Data to examine ::
(* ===== verification/Prelude.v ===== *)
(** * NexCache: a verification development

    NexCache is an in-memory data server: the Valkey server core (src/src/,
    event loop, commands, data types) with engines of its own under it and
    beside it.  This library models the parts that carry data and decisions,
    one file per component, and proves what makes them correct.

    ** The program's parts and how they interact

    - A command enters through the networking layer (RESP in networking.c,
      WebSocket in network/websocket.c), is checked against the tenant's
      quotas (security/quota.c), and works on the keyspace (db.c).
    - [lookupKey] (db.c) first asks the speculative filter (sovereign.c)
      whether the key is certainly absent; a MULTI/EXEC block first takes its
      locks from the VLL lock manager (core/vll.c, called by multi.c).
    - Values live in the keyspace or in one of two engines: NexDash
      (hashtable/nexdash.c, a segmented hash table with a Bloom filter in
      front, bloom/nexbloom.c, and tagged pointers in its slots,
      memory/tagged_ptr.h) or Segcache (segcache/segcache.c, TTL segments).
    - Values are made of encodings: integer sets (intset.c), decimal strings
      (util.c); hash fields may expire on their own (core/subkey_ttl.c).
    - Replicas exchange CRDT states (crdt/crdt.c).

    ** Files

    - Prelude (this file): machine integers, bits, arrays, loops,
      little-endian bytes, the tactics [mach], [case_if], [cmp_prop] and the
      hint database [mach].
    - Lattice: the interface [CvRDT] of a convergent replicated data type and
      the convergence theorem its clients use.  Crdt (G-Counter, PN-Counter,
      LWW register) and OrSet (with the replica system as a step relation)
      are its instances; OrSetCodec is the serialisation.
    - Vll: the lock manager and the key collection of EXEC.
    - FilterSpec: the interface [ApproxSet] of a membership filter; NexBloom
      and Sovereign (speculative filter, vitality, synapses) implement it.
    - IntString: ll2string, string2ll in its scalar and AVX-512 versions.
    - TaggedPtr: the two pointer layouts and the architecture probe.
    - NexDash: the hash engine; NexDashRefine: its refinement of a finite map.
    - Segcache: the TTL engine.
    - IntSet: the packed integer set.
    - SubkeyTtl: per-field expiry.
    - WebSocket: frames, buffer, handshake, responses.
    - Quota: tenants, tokens, rate limits.
    - StorageApi: the interface of the storage layer (core/nexstorage.h) with
      its laws [StoreLaws], and the dual store over two backends; NdStorage:
      NexDash behind it, with the heap of value blocks; NexStorage: Segcache
      behind it and the two configurations the code creates.
    - Engine: the dispatch of commands to workers and the workers' loop
      (core/engine.c) over the interface.
    - CrdtCommands: the nine CRDT commands (t_hash.c) as clients of the
      interface.
    - Mpsc: the lock-free queue (vera_lockfree.h); HazardPtr: safe
      reclamation (memory/hazard_ptr.c); Arena: the bump allocator
      (memory/arena.c).
    - Glob: stringmatchlen (util.c).  NexTS: time series
      (timeseries/nexts.c).
    - Persist: the append-only file and the snapshots of the engines
      (persistence/persist.c).  Slots: crc16 and the slots of keys and
      patterns (crc16.c, cluster.c).  ClusterRing: membership, the ring of
      virtual nodes and the slot table (cluster/cluster.c).
    - Hybrid: temperatures and tiers of keys (memory/hybrid.c).  Flash: the
      record file of the flash tier with its index, heat and prefetching
      (flash/flash.c); FlashApi: the adapter that puts it behind the storage
      interface (core/nexstorage.c).
    - Reactive: streams with backpressure and the commands on them
      (streams/reactive.c, modules/nexbp_module.c).  ProtoDetect: the
      detection of a connection's protocol (network/protocol_detect.c).
    - ByteMem: the outcome monad [res] and the checked loads and stores of
      code that works on a block through pointers.
    - SplitArgs: the splitting of lines and the printing of arguments
      (sds.c).  Resp: the request parser and its reads (networking.c), the
      writer of requests (aof.c) and the interface [Executor] of what
      commands do; RespRefine: the reference parser, and the C parser against
      it; RespServe: whole connections against the reference server;
      RespTrip: the round trip and the theorems.
    - Listpack: the definitions (listpack.c); ListpackRefine: the
      representation, traversal and queries; ListpackUpdate: lpInsert and its
      uses; ListpackBulk: ranges, batches, merges; ListpackValid: validation
      of untrusted blocks.
    - Bits: population counts, bit search and integer fields; BitCommands: the
      commands on the keys of a database, from SETBIT to BITFIELD_RO
      (bitops.c).

    The dual store is used by db.c ([lookupKey], [dbGenericDelete]),
    core/engine.c and the CRDT commands; server.c creates it with Segcache as
    its main store.  Segcache takes free segments from the lock-free queue;
    NexDash creates an arena.  Glob patterns come from KEYS, SCAN, PSUBSCRIBE
    and the ACL.  Listpacks are the small encodings of hashes, sets, sorted
    sets, lists and streams, and use the conversions of IntString, as the
    request parser does; inline requests, configuration lines and the AOF
    manifest are split by SplitArgs.  FlashApi is the backend "flash"
    of the storage layer.  nexts.c and reactive.c are called from
    modules/nexts_module.c and modules/nexbp_module.c.  quota.c, websocket.c,
    protocol_detect.c, subkey_ttl.c, hybrid.c, hazard_ptr.c, persist.c and
    cluster/cluster.c have no caller in the server, and nothing dispatches
    commands to the engine yet.


    A definition has the name of the C function or struct it models; helpers
    that model a loop or a branch of a function have names of their own.  A
    struct is a [Record] with the fields of the struct, an enum an
    [Inductive].

    ** Conventions

    - A w-bit unsigned integer is a [Z]; arithmetic that can leave the range
      is followed by [wrap w], a signed conversion by [swrap w].  Bytes are
      [Z] in 0..255, a string or buffer is a list of them ([bytes]).
    - Arrays are lists read by [aget] and written by [aset]; the invariants
      keep the indices in range.  Where the code can leave an array, the
      model has an explicit result for it ([None], or a fault).
    - Pointer arguments are non-NULL (the NULL guards return at once).  What
      an allocation, the clock, a socket, a random choice or a library
      outside the repository returns is an argument of the definition.
      Memory from malloc or realloc holds unknown bytes.
    - A call that runs under one lock is one atomic step.  Where the code
      releases the lock inside a call, what others do meanwhile is an
      argument ([interf]).
    - Lock-free code is one step per atomic access, sequentially consistent.
    - Code that works on a block through pointers has checked accesses: an
      outcome is [Ok], [AssertFail], [OutOfBounds] or [OutOfFuel].
    - Floating-point statistics, logging and printing are left out; where
      doubles are data (NexTS) their type and operations are parameters.
    - Loops are folds over their index range or fixpoints with fuel; the fuel
      is an upper bound on the iterations computed from the arguments, and
      where a loop could run longer the result is [None] and the theorems
      show that it does not occur.

    ** What the theorems show

    - Replicated types: replicas that have seen the same states agree,
      whatever the order of delivery ([orset_strong_convergence],
      [gcounter_convergence], [lww_convergence]); an add wins over a
      concurrent remove; serialisation round-trips.
    - Engines: SET, GET, DEL, resize and eviction of NexDash refine operations
      on a finite map; Segcache returns what was stored until its segment
      expires, never loses or duplicates a segment and expires exactly what is
      due; the traces on which the code deviates are theorems too.
    - Locks: no two transactions hold conflicting locks; an attempt succeeds
      exactly when it can; acquisition returns by its deadline, so EXEC never
      hangs, but a transaction that names a key twice among the 64 keys that
      EXEC locks, once for writing, always times out.
    - Filters: no false negatives, no access outside the bits.
    - Conversions and encodings: the vector and scalar parsers agree on every
      input; printing and parsing are inverse; the integer set refines a
      finite set through re-encodings and moves, and its validator accepts
      exactly the images of sets.
    - Expiry, quotas, WebSocket: the table of field TTLs refines a map, while
      callbacks leave it alone ([subkey_expire_race]) and no time is asked
      for that has passed ([subkey_get_expired]); tokens
      identify exactly the tenants they were given to; the limiter admits
      exactly the configured number per window; frames round-trip under any
      fragmentation; escaping cannot be broken out of.
    - Requests: whatever the pieces a connection delivers, the request parser
      executes the commands, and reports the error, of a reference server
      that reads the whole stream; what the AOF writes is read back as the
      same commands.  Lines of the documented format are split into the values
      of their arguments, unclosed quotes are refused, and printed arguments
      are split back; the bytes and quotings outside that format are shown
      one by one.  A request parsed ahead in part is left waiting after a
      block ([unblocked_client_waits]).
    - Storage: the dual store of two NexDash tables refines a finite map on
      keys kept by one store, errors of size and memory included; through its
      adapter every block is freed once and none is used after that;
      read-modify-write is atomic; the CRDT commands refine their abstract
      types up to the bounds stated; the configuration of the server, with
      Segcache, stores strings cut to 16-bit lengths.
    - Engine: whatever the interleaving of the workers inside the two-store
      look-ups, the commands run as on one sequential machine, in order per
      worker, and every queued command is answered while the worker runs.
    - Lock-free code: the queue is linearizable and a dequeue makes progress;
      no protected node is freed, as long as no malloc fails when one is
      retired ([hp_retire_nomem_unsafe]).  Arena ranges are disjoint.
    - Listpacks: queries, insertion, range and batch deletion and merge act
      on the list of strings inside the block; validation is total on any
      bytes and sufficient for safe traversal.
    - Bit commands: on every instruction set BITCOUNT counts the bits of the
      range; BITPOS, BITOP, SETBIT, GETBIT and BITFIELD act on strings as on
      arrays of bits, without an access outside them, but for a saturated SET
      cut to the wrong bound ([bitfield_saturates_high]), a reversed range of
      BITPOS ([bitpos_empty_range]) and a refused write, which still makes the
      key and is not propagated ([bitfield_fail_creates_key]).
    - Globs: the matcher terminates and decides the reference semantics;
      the early cut-off does not change the answer.
    - Time series: retention loses only expired samples, queries are exact.
    - Persistence: with writes that are complete or fail at their start, the
      replay after a crash applies exactly the records that survived, a prefix
      of the log that has all that was synced; writes cut short and failed
      syncs are acknowledged ([aof_short_write_acknowledged],
      [aof_always_ignores_fsync]).
    - Sharding: keys a pattern matches are in its slot; the slot table of the
      engines is that of the live members while there is one
      ([failed_cluster_answers]), and a change of the membership moves only
      the slots it has to; the two checksum tables differ
      ([crc16_tables_differ]).
    - Tiers: the flash tier answers as a map from hashes to values with an
      expiry, on runs that do not write a stored hash again (which keeps the
      old value, [flash_write_twice]), in which transfers are complete or fail
      ([flash_short_write]) and the index can grow ([flash_write_unindexed]);
      temperatures refine a map with counters from any sound state, and every
      field keeps its width and its type; from the start of a process no
      eviction finds anything to do ([hybrid_evict_idle]).
    - Backpressure: whatever the interleaving, no stream has more pending than
      the largest limit it was given, and credit is accounted for exactly; a command that waits
      without a timeout never returns ([xbp_add_hangs]).
    - Protocol detection: the answer is final on a growing buffer, except
      for the beginning of a method's name.

    ** Not modelled

    The event loop, command tables and remaining data types of the Valkey
    core, replication, cluster_legacy.c and sentinel, RDB files, scripting and
    the module API: mostly I/O and glue around code under deps/.  The network
    back ends (I/O only) and the crypto wrapper (external libraries).  The
    vector index, the anomaly detector and the telemetry of vector/ and
    observability/: their data are doubles.  compression/auto.c: no object of
    the server needs it, and its codecs are external.  Cloud storage behind the storage
    interface: a client of HTTP.  Threads are modelled as the steps they take;
    logging, printing and floating-point statistics not at all. *)
From Stdlib Require Export ZArith Lia.
From stdpp Require Export base numbers option gmap list.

Work task ::
Reprint exactly the lines above that start at the one with "- Filters: no" and end at the one with "exactly the images of sets.", keeping both and adding none.

Solution ::
    - Filters: no false negatives, no access outside the bits.
    - Conversions and encodings: the vector and scalar parsers agree on every
      input; printing and parsing are inverse; the integer set refines a
      finite set through re-encodings and moves, and its validator accepts
      exactly the images of sets.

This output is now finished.